Combining Broadband Spectra and Machine Learning to Derive Material Properties

With methods such as infrared, Raman, and LIBS, the spectral background contains a wealth of information about material properties of the sample. Now, such information can be derived by artificial intelligence and machine learning algorithms.

A quiet but interesting trend has been occurring in material analysis, coincident with the rise of artificial intelligence (AI) and so-called "deep" machine learning methods. Astute spectroscopists have always known that there is more information in the spectra that they obtain than simply the molecular or atomic peaks that are directly measured. Particularly with methods such as infrared, Raman, and laser-induced breakdown spectroscopy (LIBS), the spectral background contains a wealth of information about the sample, and analytical combinations of the peaks can provide material properties. Traditionally, such analytical combinations of peaks were performed explicitly by analysts, but now information about material properties embedded in the spectra can be derived implicitly by AI and machine learning algorithms. This column introduces these ideas and touches on recent results indicative of what more may be coming in this direction.

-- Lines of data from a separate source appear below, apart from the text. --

(** The second table has one entry and the first had another. *)
Theorem recreate_answers_iff_witness :
  exists fs1 t1 v1' fs2 t2 v2',
    create (fun _ => true) any_order (Index 0 0 0) no_files (empty_table true) [Triple 1 10 5] (lit ".") false
      = Some (fs1, t1, v1') /\
    create (fun _ => true) any_order (Index 0 0 0) fs1 t1 [Triple 1 20 5] (lit ".") false = Some (fs2, t2, v2') /\
    ~ (forall p, getInvertInfo fs2 t2 p = Some (answer [Triple 1 20 5] p)).
Proof.
  destruct (create (fun _ => true) any_order (Index 0 0 0) no_files (empty_table true) [Triple 1 10 5] (lit ".") false)
    as [[[fs1 t1] v1']|] eqn:Hc1; [|vm_compute in Hc1; discriminate].
  destruct (recreate_answers_iff (fun _ => true) any_order (Index 0 0 0) no_files fs1 t1
    [Triple 1 10 5] v1' [Triple 1 20 5] (lit ".") false) as (fs2 & t2 & v2' & Hc2 & Hiff).
  - cbn. lia.
  - reflexivity.
  - reflexivity.
  - exact Hc1.
  - exists fs1, t1, v1', fs2, t2, v2'. split; [reflexivity|]. split; [exact Hc2|].
    intros Hall. apply Hiff in Hall. vm_compute in Hall. discriminate.
Defined.

Theorem creator_answers_witness :
  exists fs' t' c',
    creator_create (fun _ => true) any_order (Index 0 0 0) no_files (empty_table true)
      (add_all new_creator (example_triples ++ [Triple 7 1 99])) (lit ".") true = Some (fs', t', c') /\
    getInvertInfo fs' t' 7 = Some (true, [Node 3 20; Node 4 20; Node 1 10]).
Proof.
  destruct (creator_answers (fun _ => true) any_order (Index 0 0 0) no_files
    (example_triples ++ [Triple 7 1 99]) true (lit ".") true) as (fs' & t' & c' & Hc & Ha).
  - cbn. lia.
  - repeat constructor; unfold in_int32; cbn; lia.
  - reflexivity.
  - reflexivity.
  - exists fs', t', c'. split; [exact Hc|]. rewrite (Ha 7%Z). vm_compute. reflexivity.
Defined.
(* ===== verification/InvertTable2.v ===== *)
(** * InvertTable2: the second inverted index

    Models [invert_table/invert_table.h] (class template [InvertTable] at
    [InvertNode2], [ST_PidKidInfo2]), [invert_table_creator.hpp] and
    [z_invert_table.h]: the index over a vector grouped by its first id, with
    the norm of the weights of each group, its files and both look-ups; the
    creator with its three orders; the table in memory that filters duplicates.

    The header ends a [typedef] without its semicolon and lacks a member type
    that the creator uses, so it cannot be compiled as it is; the
    classes are modelled as they read. A file is the bytes it holds; [fopen] for
    writing succeeds on the paths [writable]; the traversal of the
    [unordered_map] is the parameter [iterate]. *)
From S2P Require Import Prelude.
From Stdlib Require Import SpecFloat.

(** ** Data *)

Record ST_PidKidInfo2 := Info { m_nPid : Z; m_nKid : Z; m_nWeight : Z; m_nWeight2 : Z }.
Record InvertNode2 := Node { n_nID : Z; n_nWeight : Z; n_nWeight2 : Z }.
Record IndexNode := Index { x_nID : Z; x_nOffset : Z; x_nCount : Z; x_nTotalWeight : Z }.
(** Nothing is ever stuck before every thread is done: no deadlock, no lost
    wake-up; and when all are done every item has gone through. *)
Lemma pc_progress s :
  world_ok s -> finished_world s \/ exists e s', spurious e = false /\ pc_step cfg s e = Some s'.
Proof.
  intros Hs. destruct (producers_progress s Hs) as [(i & s' & Hst)|Hp].
  { right. by exists (run_producer i), s'. }
  destruct (consumers_progress s Hs) as [(i & s' & Hst)|Hc].
  { right. by exists (run_consumer i), s'. }
  destruct (ok_producers _ Hs) as [pcur Hpok]. pose proof Hpok as (Hpl & Hpn & Hpu & Hpc & _ & Hpd).
  destruct (ok_consumers _ Hs) as [ccur Hcok]. pose proof Hcok as (Hcl & _ & _ & _ & _ & Hcd & _).
  pose proof (ok_queue _ Hs) as Hq. destruct config_facts as (Hk & Hn & Hp1 & Hc1 & _).
  pose proof (f_equal length Hq) as Hql. rewrite length_app in Hql.
  destruct Hp as [(i & x & Hi)|Hp].
  - exfalso. pose proof (ok_full _ Hs _ _ Hi) as Hfull.
    pose proof (Hpu i _ Hi ltac:(done)) as ->. destruct Hpc as (p & y & Hp' & Hy & -> & Heq).
    apply (f_equal length) in Heq. rewrite length_app, items_length in Heq. cbn in Heq.
    destruct Hc as [(j & Hj & _)|Hc].
    + pose proof (ok_empty _ Hs _ Hj) as He. rewrite He in Hfull. cbn in Hfull. lia.
    + destruct (lookup_lt_is_Some_2 (consumers s) 0) as [c Hc0]; [lia|].
      rewrite Forall_lookup in Hc. pose proof (Hc _ _ Hc0) as <-. specialize (Hcd _ Hc0). lia.
  - destruct (lookup_lt_is_Some_2 (producers s) 0) as [p Hp0]; [lia|].
    pose proof Hp as Hpall. rewrite Forall_lookup in Hp. pose proof (Hp _ _ Hp0) as <-. specialize (Hpd _ Hp0).
    destruct Hc as [(j & Hj & Hlt)|Hc]; [|by left].
    exfalso. pose proof (ok_empty _ Hs _ Hj) as He. rewrite He in Hql. cbn in Hql.
    destruct pcur as [i|].
    + destruct Hpc as (p & y & Hp' & Hy & _). pose proof (Hp _ _ Hp') as <-. done.
    + rewrite Hpc, items_length in Hql. lia.
Qed.

(** ** The bound on the number of steps *)

Definition producer_weight (p : producer) : nat := match p with P_next => 2 | P_put _ => 1 | _ => 0 end.
Definition consumer_weight (c : consumer) : nat := match c with C_next => 2 | C_get => 1 | _ => 0 end.
Definition threads : nat := producers_n cfg + consumers_n cfg.

Definition pc_work (s : world) : nat :=
  (threads + 2) * ((N - length (produced s)) + (N - length (consumed s))) +
  sum_list (producer_weight <$> producers s) + sum_list (consumer_weight <$> consumers s).

(** Waking a side costs at most one per thread of that side. *)
Lemma weight_wake_producers l :
  sum_list (producer_weight <$> (wake_producer <$> l)) <= sum_list (producer_weight <$> l) + length l.
Proof.
  induction l as [|p l IH]; [done|]. rewrite !fmap_cons. cbn [length sum_list sum_list_with foldr id].
  assert (producer_weight (wake_producer p) <= producer_weight p + 1) by (destruct p; cbn; lia). lia.
Qed.
Lemma weight_wake_consumers l :
  sum_list (consumer_weight <$> (wake_consumer <$> l)) <= sum_list (consumer_weight <$> l) + length l.
Proof.
  induction l as [|p l IH]; [done|]. rewrite !fmap_cons. cbn [length sum_list sum_list_with foldr id].
  assert (consumer_weight (wake_consumer p) <= consumer_weight p + 1) by (destruct p; cbn; lia). lia.
Qed.

Lemma produced_le s : world_ok s -> length (produced s) <= N.
Proof.
  intros Hs. destruct (ok_producers _ Hs) as [cur Hcur]. pose proof (items_le _ _ Hcur).
  destruct Hcur as (_ & ? & _). lia.
Qed.
Lemma consumed_le s : world_ok s -> length (consumed s) <= N.
Proof. intros Hs. destruct (ok_consumers _ Hs) as [cur Hcur]. by destruct Hcur as (_ & ? & _). Qed.

Lemma step_producer_work s i s' :
  world_ok s -> step_producer cfg s i = Some s' -> pc_work s' < pc_work s.
Proof.
  intros Hs Hst. pose proof (produced_le s' (step_producer_ok s i s' Hs Hst)) as Hle. revert Hst.
  destruct (ok_producers _ Hs) as [pcur (Hpl & _)]. destruct (ok_consumers _ Hs) as [ccur (Hcl & _)].
  unfold step_producer. destruct (producers s !! i) as [p|] eqn:Hi; [|done]. cbn [mbind option_bind].
  pose proof (weight_insert producer_weight (producers s) i p) as Hw.
  destruct p as [|x|x|]; try done.
  - destruct (producers_locked cfg && _); [done|].
    destruct (produced_counter s <? N)%nat; intros [= <-]; unfold pc_work; cbn.
    + specialize (Hw (P_put (S (produced_counter s))) Hi). cbn in Hw. lia.
    + specialize (Hw P_done Hi). cbn in Hw. lia.
  - destruct (ProduceItem K (repo s) (Z.of_nat x)) as [ir|]; intros [= <-]; unfold pc_work, threads in *; cbn in *.
    + specialize (Hw P_next Hi). cbn in Hw. pose proof (weight_wake_consumers (consumers s)).
      rewrite length_app in *. cbn in *. nia.
    + specialize (Hw (P_wait x) Hi). cbn in Hw. lia.
Qed.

Computer calibration and learning technologies go by a variety of different names, depending as much on the application as on the algorithms used. Machine learning in its broadest sense refers to the automation of learning without an explicit program, and is used for everything from image recognition and voice recognition to stock selection. In many cases, the machine-learning algorithm is selected with some knowledge of the mathematical characteristics of the problem to assist in performance. Deep learning refers to the subset of machine leaning that uses a model learning representation rather than a task-specific algorithm. An example of deep learning could be a neural network or other biological model. Chemometrics usually refers to multivariate statistics and machine-learning algorithms applied to chemical and biological systems to extract information. Finally, artificial intelligence (AI) may be described as machine intelligence, the expression of some problem solving or learning ability (typically in a narrow area) that humans would equate with cognition. The best-known recent example of AI may be IBM's Watson computer, which has beaten chess grandmasters and reigning champions on the popular game show Jeopardy.

When we make the shift from traditional methods of calibration and analysis to chemometrics, we gain power at the expense of complexity and opaqueness of the model. Previously, to use an atomic spectroscopy example, if we were to build a calibration for chromium in an arc-spark spectroscopy system, we would find a promising emission line that varied predictably over the required range. We would measure the integrated intensity of that background-subtracted Cr emission line over the range, and build a calibration curve that allows prediction of the Cr concentration from the strength of the emission line. Multivariate methods such as partial least squares (PLS) regression or principal components regression build the calibration curve using multiple input variables, which may be positively or negatively correlated with the element being predicted. Extending our chromium example, multiple lines of Cr would be positively correlated with the concentration of Cr in a prediction. In the case of a stainless steel, which may have chromium concentrations of 1–20%, iron concentration may actually vary inversely with Cr concentration. We would then see a negative correlation between Fe emission lines and Cr concentration that could be used in a multivariate model. Using these algorithms we can easily back out specific relationships (negative or positive correlations) in the regression model corresponding to each input.

Increasing in complexity and opaqueness, examples of ensemble learning include support vector machine (SVM) and random forest methods for classification and regression. These methods use large quantities of labeled (or quantified) training data to build predictions. In SVM, data are projected into a new coordinate system such that dividing hyperplanes can be used to build categories or regression steps in the data. In random forests, many decision trees are built during classification using subsets of the data, and the classification or regression answer is found by selecting the most frequent (mode) of the prediction. Both of these methods are well-suited to complex, nonlinear problems. However, after a prediction is made, it is nearly impossible to get "inside" the algorithm to determine the relationship between a specific input variable and the prediction, short of a Monte Carlo–type simulation.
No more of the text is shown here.